_Work task:_
Word for word, return the lines from the top of the listing to the line containing "[DEXPriceFetcher] and [config/config.js]", both ends included, and no others.

_Records to use:_

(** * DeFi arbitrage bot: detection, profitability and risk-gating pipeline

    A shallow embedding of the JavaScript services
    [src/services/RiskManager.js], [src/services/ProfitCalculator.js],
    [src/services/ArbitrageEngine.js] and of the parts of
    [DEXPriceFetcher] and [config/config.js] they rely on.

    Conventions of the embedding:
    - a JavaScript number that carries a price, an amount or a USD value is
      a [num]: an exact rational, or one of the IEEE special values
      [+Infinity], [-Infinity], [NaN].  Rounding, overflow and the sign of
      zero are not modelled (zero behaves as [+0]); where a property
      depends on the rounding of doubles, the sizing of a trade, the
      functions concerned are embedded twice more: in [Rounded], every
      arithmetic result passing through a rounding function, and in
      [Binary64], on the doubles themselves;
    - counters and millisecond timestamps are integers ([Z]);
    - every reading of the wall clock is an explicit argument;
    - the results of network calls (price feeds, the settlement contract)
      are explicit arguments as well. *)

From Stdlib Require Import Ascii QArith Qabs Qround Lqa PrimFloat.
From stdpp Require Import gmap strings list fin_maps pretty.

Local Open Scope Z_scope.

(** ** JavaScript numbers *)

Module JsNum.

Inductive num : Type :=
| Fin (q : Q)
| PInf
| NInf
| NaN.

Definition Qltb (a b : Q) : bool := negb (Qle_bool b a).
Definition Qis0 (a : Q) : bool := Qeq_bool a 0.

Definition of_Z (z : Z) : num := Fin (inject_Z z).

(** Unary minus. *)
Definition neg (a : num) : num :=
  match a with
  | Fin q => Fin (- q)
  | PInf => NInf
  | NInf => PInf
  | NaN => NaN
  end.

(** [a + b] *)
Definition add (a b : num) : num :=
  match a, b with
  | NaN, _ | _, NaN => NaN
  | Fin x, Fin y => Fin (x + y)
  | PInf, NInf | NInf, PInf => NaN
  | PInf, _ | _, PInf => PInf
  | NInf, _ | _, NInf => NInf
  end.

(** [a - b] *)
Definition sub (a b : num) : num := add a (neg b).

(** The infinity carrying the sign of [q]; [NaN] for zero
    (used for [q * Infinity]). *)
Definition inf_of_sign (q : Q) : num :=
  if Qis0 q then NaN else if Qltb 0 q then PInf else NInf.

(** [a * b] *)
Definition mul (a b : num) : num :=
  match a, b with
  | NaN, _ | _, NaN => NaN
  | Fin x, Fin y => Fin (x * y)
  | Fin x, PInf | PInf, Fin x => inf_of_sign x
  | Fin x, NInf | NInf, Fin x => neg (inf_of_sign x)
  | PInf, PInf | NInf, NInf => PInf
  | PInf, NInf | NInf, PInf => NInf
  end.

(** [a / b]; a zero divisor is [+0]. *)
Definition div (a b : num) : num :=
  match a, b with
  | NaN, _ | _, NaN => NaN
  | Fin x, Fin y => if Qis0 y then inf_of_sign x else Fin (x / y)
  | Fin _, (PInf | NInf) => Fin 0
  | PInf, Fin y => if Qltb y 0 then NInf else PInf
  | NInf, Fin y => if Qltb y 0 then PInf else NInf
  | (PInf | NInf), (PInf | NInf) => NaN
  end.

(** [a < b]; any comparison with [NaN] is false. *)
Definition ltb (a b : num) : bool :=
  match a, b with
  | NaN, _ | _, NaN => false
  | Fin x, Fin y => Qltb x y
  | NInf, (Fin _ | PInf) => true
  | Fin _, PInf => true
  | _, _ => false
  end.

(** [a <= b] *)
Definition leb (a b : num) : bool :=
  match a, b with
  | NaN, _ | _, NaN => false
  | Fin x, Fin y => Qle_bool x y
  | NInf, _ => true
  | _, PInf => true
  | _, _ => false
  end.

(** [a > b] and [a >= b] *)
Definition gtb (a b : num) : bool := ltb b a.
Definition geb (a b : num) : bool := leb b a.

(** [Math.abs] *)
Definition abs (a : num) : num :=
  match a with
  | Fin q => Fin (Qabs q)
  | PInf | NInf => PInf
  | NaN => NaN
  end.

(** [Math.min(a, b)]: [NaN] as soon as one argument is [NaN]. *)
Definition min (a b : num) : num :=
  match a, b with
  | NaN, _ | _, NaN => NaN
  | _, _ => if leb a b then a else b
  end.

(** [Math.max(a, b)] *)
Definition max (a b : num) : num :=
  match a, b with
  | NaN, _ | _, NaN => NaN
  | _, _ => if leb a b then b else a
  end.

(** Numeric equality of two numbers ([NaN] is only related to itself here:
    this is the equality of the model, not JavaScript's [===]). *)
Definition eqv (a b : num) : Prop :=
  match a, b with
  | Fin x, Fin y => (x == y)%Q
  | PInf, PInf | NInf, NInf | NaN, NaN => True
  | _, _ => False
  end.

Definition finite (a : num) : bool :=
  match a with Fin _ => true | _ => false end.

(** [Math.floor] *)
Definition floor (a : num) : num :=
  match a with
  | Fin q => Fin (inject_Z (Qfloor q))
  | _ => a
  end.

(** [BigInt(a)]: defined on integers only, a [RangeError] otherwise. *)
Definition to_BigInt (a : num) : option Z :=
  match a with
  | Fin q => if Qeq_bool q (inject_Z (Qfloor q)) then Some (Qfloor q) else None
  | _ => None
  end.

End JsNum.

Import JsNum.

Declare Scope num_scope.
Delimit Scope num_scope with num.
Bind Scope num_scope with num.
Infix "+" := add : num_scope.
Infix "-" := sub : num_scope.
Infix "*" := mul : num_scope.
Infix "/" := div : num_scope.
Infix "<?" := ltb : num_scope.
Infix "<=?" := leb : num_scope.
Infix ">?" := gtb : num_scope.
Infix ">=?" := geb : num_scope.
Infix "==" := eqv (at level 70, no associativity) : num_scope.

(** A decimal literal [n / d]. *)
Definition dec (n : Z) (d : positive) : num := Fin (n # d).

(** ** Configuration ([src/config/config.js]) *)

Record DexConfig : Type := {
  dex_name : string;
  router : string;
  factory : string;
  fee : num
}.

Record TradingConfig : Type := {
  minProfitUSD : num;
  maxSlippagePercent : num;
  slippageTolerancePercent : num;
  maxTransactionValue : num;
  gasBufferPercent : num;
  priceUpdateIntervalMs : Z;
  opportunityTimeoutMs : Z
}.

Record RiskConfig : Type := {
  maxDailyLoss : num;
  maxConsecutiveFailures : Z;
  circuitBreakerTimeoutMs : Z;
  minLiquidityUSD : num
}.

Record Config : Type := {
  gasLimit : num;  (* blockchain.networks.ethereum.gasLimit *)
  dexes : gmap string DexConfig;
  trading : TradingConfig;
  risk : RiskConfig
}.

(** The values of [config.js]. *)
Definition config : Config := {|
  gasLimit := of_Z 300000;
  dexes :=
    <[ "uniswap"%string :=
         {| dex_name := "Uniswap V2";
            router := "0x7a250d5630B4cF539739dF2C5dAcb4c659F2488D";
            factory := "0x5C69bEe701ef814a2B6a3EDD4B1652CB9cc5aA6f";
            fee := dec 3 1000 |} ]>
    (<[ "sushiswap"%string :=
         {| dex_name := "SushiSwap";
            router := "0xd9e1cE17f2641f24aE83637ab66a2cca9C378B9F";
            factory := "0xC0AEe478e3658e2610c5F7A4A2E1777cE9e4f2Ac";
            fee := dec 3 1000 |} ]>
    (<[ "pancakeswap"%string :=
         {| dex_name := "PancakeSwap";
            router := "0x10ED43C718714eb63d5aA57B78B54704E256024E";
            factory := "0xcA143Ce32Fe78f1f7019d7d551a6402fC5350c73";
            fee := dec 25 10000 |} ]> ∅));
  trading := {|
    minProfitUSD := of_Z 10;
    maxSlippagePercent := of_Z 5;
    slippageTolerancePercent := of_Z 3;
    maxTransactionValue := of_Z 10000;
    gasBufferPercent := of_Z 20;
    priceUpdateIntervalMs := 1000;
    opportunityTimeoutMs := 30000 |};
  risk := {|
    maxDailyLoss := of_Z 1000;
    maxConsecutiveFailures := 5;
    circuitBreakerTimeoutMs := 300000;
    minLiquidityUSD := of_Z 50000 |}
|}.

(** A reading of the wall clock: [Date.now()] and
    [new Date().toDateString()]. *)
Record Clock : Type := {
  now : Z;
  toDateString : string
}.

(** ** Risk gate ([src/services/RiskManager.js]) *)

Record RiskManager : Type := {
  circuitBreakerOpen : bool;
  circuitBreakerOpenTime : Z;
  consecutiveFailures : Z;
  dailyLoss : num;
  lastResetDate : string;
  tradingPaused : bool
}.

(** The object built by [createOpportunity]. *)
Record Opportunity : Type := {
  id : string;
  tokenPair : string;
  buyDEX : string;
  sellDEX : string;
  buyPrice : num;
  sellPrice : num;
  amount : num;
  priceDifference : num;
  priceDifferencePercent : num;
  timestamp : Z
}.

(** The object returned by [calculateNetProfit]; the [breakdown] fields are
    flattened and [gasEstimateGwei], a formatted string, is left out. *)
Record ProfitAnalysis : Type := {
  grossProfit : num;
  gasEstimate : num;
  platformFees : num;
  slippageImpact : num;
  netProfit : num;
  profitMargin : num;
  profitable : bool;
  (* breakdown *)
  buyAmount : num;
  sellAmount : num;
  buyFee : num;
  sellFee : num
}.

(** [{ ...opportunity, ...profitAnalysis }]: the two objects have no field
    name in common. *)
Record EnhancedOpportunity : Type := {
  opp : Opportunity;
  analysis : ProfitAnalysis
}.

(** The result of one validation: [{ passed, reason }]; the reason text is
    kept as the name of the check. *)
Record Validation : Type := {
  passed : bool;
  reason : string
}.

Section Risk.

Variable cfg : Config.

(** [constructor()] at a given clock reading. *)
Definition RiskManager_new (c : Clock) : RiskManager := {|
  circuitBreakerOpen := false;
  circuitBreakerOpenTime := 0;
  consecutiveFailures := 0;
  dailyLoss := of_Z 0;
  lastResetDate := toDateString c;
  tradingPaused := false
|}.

_Task result:_
(** * DeFi arbitrage bot: detection, profitability and risk-gating pipeline

    A shallow embedding of the JavaScript services
    [src/services/RiskManager.js], [src/services/ProfitCalculator.js],
    [src/services/ArbitrageEngine.js] and of the parts of
    [DEXPriceFetcher] and [config/config.js] they rely on.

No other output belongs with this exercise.